→ **WORK TO BE COMPLETED**
Only the lines holding the string "listed" are needed; copy each of them from the data.

(Saved data entries)
(** [replay]; [idxs] is the index array the sampling draws. *)
Definition replay `{NumPy} `{Torch} (self : DQNAgent) (batch_size : nat)
  (idxs : list nat) : result DQNAgent :=
  if bool_decide (size (memory self) < batch_size)%nat then Ok self
  else
    mb ← sample_batch (memory self) idxs;
    target_full ← replay_target self mb;
    Ok {| state_size := state_size self; action_size := action_size self;
          memory := memory self; gamma := gamma self;
          epsilon := decay_epsilon self;
          epsilon_min := epsilon_min self; epsilon_decay := epsilon_decay self;
          model := train_one_step (model self) (mb_s mb) target_full |}.



(** ** Quantities the properties are stated with *)

Definition sell_index (action_vec : list Z) : list nat := (split_action 0 action_vec).1.
Definition buy_index (action_vec : list Z) : list nat := (split_action 0 action_vec).2.

(** Entry [i] of an array, 0 outside it. *)
Definition at_ (a : list Z) (i : nat) : Z := default 0 (a !! i).

(** Total proceeds of selling the units listed in [idx]. *)
Fixpoint proceeds (demand owned : list Z) (idx : list nat) : Z :=
  match idx with
  | [] => 0
  | i :: rest => at_ demand i * at_ owned i + proceeds demand owned rest
  end.

(** The owned counts with the entries listed in [idx] set to 0. *)
Fixpoint zero_at (idx : list nat) (owned : list Z) : list Z :=
  match idx with
  | [] => owned
  | i :: rest => zero_at rest (<[i := 0]> owned)
  end.

(** The buy phase of [_trade]: the [if buy_index:] guard and the loop. *)
Definition buy_phase (fuel : nat) (demand : list Z) (buy_index : list nat)
  (st : holdings) : result holdings :=
  match buy_index with
  | [] => Ok st
  | _ => buy_loop fuel demand buy_index st
  end.

(** Value of the owned units at the given valuations. *)
Fixpoint holding_value (owned demand : list Z) : Z :=
  match owned, demand with
  | x :: owned', y :: demand' => x * y + holding_value owned' demand'
  | _, _ => 0
  end.

(** The shape facts [__init__] establishes and every method keeps. *)
Record wf_env (env : MultiGridEnv) : Prop := {
  wf_n_step : n_step env = length (grid_demand_history env);
  wf_rows : Forall (fun row => length row = n_grid env) (grid_demand_history env);
  wf_owned : length (grid_owned env) = n_grid env;
  wf_demand : length (grid_demand env) = n_grid env;
  wf_action_space : action_space env = make_action_space (n_grid env);
  wf_action_list : action_list env = make_action_list (n_grid env);
  wf_state_dim : state_dim env = (n_grid env * 2 + 1)%nat;
  wf_cur_step : (cur_step env < n_step env)%nat
}.

(** Valuation tables without negative entries. *)
Definition nonneg_data (data : list (list Z)) : Prop :=
  Forall (Forall (fun d => 0 <= d)) data.

(** Non-negative table, investment, counts and cash. *)
Definition solvent (env : MultiGridEnv) : Prop :=
  nonneg_data (grid_demand_history env)
  /\ 0 <= initial_investment env
  /\ Forall (fun x => 0 <= x) (grid_owned env)
  /\ 0 <= vehicle_in_hand env.

(** Index lists that stay inside both arrays, and index lists whose
    valuations are bounded below. *)
Definition in_range (demand owned : list Z) (idx : list nat) : Prop :=
  Forall (fun i => (i < length demand)%nat /\ (i < length owned)%nat) idx.

Definition prices_ge (lo : Z) (demand : list Z) (idx : list nat) : Prop :=
  Forall (fun i => lo <= at_ demand i) idx.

→ **WRITTEN SOLUTION**
(** Total proceeds of selling the units listed in [idx]. *)
(** The owned counts with the entries listed in [idx] set to 0. *)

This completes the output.